- Information supplied -
= Beginning of Section =

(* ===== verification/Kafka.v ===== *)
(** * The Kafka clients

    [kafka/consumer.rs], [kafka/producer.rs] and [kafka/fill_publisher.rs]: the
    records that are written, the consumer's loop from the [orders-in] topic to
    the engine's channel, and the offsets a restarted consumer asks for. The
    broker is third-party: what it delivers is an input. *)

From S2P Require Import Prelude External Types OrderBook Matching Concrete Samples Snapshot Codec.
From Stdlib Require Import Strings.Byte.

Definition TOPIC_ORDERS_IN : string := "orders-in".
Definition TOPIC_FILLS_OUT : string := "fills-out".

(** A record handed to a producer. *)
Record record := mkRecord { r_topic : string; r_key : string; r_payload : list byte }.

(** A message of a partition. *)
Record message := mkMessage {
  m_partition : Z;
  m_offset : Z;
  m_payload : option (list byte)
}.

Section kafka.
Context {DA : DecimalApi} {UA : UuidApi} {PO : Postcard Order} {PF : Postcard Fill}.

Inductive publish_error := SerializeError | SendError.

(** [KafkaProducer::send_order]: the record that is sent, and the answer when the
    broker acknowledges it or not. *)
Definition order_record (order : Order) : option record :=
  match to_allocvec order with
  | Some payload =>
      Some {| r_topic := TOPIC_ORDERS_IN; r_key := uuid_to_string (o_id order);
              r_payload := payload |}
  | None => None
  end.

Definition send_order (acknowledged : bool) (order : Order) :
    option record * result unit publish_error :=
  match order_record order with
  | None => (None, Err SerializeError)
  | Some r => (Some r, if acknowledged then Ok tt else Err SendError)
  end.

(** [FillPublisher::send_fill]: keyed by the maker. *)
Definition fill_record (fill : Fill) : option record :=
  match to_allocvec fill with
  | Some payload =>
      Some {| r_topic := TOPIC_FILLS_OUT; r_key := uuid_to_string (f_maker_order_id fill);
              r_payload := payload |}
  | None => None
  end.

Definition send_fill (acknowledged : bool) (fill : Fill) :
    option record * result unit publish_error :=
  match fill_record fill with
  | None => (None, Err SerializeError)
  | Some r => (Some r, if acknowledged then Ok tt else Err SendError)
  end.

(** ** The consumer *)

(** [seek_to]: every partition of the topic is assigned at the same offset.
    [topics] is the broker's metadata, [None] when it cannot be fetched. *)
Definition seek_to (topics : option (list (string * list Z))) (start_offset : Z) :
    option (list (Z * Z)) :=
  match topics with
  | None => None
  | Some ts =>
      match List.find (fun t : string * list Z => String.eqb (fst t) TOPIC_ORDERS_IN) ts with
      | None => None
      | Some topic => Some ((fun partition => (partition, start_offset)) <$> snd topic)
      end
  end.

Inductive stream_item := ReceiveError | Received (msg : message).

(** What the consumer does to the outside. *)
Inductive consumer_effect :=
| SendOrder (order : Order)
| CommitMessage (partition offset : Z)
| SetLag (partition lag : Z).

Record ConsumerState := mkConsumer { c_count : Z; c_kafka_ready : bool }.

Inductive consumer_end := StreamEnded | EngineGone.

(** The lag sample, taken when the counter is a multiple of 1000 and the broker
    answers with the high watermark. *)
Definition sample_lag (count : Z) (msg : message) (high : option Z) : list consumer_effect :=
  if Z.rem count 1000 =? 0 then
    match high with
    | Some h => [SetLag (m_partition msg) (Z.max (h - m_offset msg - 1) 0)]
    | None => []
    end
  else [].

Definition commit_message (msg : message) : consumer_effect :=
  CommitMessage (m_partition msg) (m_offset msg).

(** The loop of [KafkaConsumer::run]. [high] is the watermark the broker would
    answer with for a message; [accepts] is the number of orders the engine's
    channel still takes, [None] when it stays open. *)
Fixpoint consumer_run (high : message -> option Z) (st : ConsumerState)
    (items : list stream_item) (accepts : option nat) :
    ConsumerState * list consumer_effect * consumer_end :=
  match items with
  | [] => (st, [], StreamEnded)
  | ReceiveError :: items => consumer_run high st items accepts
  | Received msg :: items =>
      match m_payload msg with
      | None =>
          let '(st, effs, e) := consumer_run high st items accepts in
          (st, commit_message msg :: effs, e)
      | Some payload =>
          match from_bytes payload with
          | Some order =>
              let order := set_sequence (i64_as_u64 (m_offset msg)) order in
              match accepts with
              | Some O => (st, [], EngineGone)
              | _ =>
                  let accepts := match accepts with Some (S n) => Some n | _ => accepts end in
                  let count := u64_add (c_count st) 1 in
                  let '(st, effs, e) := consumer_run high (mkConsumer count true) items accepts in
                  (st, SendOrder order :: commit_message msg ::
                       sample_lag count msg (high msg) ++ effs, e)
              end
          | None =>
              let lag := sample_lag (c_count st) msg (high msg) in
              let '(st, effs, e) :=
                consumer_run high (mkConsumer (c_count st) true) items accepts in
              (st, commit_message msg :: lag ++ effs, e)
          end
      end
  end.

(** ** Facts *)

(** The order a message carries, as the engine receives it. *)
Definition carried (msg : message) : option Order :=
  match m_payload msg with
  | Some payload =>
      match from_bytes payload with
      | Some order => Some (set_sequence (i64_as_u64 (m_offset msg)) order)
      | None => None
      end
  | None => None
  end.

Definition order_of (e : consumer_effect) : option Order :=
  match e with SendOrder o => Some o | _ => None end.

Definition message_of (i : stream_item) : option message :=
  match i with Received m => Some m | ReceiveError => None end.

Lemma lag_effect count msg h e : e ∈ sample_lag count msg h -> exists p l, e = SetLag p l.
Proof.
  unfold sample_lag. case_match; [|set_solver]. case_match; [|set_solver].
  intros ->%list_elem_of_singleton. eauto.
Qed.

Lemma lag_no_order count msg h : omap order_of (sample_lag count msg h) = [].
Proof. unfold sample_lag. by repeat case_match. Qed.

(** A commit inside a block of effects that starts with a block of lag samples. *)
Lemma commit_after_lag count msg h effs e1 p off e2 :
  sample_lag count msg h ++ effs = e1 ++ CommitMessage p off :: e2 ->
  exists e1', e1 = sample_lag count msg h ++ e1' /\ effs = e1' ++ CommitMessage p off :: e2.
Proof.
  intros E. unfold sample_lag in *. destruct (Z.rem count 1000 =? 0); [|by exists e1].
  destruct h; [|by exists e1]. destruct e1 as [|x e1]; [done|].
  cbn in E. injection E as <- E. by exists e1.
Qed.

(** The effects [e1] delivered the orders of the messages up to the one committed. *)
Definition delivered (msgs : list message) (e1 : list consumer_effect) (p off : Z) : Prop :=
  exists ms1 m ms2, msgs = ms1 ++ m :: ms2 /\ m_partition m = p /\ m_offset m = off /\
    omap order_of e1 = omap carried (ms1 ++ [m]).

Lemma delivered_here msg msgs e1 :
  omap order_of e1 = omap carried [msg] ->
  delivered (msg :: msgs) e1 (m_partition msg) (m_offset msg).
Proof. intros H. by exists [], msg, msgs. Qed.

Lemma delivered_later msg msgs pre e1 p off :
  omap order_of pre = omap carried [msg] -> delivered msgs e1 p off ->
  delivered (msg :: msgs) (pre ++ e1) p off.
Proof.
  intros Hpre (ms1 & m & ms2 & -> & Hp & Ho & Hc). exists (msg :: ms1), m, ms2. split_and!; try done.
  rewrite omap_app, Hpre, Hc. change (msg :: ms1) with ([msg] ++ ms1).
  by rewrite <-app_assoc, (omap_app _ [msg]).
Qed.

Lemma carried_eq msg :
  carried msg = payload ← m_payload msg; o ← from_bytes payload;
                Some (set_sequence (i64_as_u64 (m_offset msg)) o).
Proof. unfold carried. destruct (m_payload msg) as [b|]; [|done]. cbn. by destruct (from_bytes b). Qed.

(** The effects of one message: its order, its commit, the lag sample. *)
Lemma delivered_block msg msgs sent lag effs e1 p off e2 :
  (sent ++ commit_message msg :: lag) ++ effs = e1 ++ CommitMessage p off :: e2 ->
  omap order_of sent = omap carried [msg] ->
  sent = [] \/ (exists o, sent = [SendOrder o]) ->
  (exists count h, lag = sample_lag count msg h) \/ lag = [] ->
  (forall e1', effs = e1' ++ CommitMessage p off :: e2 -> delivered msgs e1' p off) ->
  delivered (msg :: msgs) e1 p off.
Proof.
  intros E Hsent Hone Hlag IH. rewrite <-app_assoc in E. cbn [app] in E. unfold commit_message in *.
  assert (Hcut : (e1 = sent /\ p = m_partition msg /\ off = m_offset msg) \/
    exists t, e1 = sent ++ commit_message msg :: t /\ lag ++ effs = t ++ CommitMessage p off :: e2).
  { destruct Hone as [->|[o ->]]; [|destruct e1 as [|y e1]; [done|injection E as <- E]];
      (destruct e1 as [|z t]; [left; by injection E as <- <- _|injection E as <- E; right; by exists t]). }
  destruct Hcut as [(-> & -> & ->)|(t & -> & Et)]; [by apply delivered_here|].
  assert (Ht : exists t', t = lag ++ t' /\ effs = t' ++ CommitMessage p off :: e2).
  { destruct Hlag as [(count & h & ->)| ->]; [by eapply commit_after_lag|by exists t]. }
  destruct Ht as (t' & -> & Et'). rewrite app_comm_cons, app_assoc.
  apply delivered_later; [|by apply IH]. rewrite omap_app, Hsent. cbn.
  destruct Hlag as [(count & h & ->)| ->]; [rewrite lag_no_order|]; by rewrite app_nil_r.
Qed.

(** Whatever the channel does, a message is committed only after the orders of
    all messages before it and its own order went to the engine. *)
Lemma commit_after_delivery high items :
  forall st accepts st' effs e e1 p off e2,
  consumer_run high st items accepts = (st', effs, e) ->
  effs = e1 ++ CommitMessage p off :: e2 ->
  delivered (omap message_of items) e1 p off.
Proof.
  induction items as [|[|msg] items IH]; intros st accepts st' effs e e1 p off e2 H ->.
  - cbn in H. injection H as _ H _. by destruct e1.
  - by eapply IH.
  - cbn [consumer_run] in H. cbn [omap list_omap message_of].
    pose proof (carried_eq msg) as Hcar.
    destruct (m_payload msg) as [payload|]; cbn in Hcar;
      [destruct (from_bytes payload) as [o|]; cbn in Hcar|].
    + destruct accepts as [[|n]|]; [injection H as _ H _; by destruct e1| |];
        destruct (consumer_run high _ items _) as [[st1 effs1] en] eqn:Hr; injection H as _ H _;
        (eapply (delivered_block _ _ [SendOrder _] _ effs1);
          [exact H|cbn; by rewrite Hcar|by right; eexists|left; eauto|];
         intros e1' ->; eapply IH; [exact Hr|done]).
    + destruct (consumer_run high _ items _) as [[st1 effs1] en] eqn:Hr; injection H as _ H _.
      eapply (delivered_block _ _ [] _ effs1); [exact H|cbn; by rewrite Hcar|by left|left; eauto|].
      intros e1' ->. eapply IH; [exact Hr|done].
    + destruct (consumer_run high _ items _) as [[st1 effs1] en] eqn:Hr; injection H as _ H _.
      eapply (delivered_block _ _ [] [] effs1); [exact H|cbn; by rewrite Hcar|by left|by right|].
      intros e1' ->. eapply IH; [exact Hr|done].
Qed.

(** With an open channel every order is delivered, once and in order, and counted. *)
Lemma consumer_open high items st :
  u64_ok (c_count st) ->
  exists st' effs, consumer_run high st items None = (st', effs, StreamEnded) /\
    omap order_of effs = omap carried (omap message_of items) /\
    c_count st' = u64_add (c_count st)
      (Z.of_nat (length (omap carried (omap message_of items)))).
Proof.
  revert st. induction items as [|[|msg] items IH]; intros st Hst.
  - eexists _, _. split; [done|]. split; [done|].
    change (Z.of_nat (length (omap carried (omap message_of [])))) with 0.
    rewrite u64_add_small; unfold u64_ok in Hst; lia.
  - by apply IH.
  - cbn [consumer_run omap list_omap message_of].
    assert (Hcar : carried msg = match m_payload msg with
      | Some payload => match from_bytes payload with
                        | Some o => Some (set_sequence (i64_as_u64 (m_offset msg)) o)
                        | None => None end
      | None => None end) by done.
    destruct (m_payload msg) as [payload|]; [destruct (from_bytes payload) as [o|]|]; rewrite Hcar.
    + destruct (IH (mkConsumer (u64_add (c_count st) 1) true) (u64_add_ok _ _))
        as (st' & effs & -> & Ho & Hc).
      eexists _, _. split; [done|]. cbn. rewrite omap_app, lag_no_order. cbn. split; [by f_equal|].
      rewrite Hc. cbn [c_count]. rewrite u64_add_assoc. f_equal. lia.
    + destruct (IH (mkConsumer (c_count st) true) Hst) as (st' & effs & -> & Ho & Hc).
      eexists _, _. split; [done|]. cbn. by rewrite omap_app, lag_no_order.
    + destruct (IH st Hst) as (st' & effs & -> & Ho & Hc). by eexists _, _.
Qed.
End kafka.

= End of Section =

- Task goal -
With "true" as the string to match, show every line of the entries above that has it.

- Task result -
                  let '(st, effs, e) := consumer_run high (mkConsumer count true) items accepts in
                consumer_run high (mkConsumer (c_count st) true) items accepts in
    + destruct (IH (mkConsumer (u64_add (c_count st) 1) true) (u64_add_ok _ _))
    + destruct (IH (mkConsumer (c_count st) true) Hst) as (st' & effs & -> & Ho & Hc).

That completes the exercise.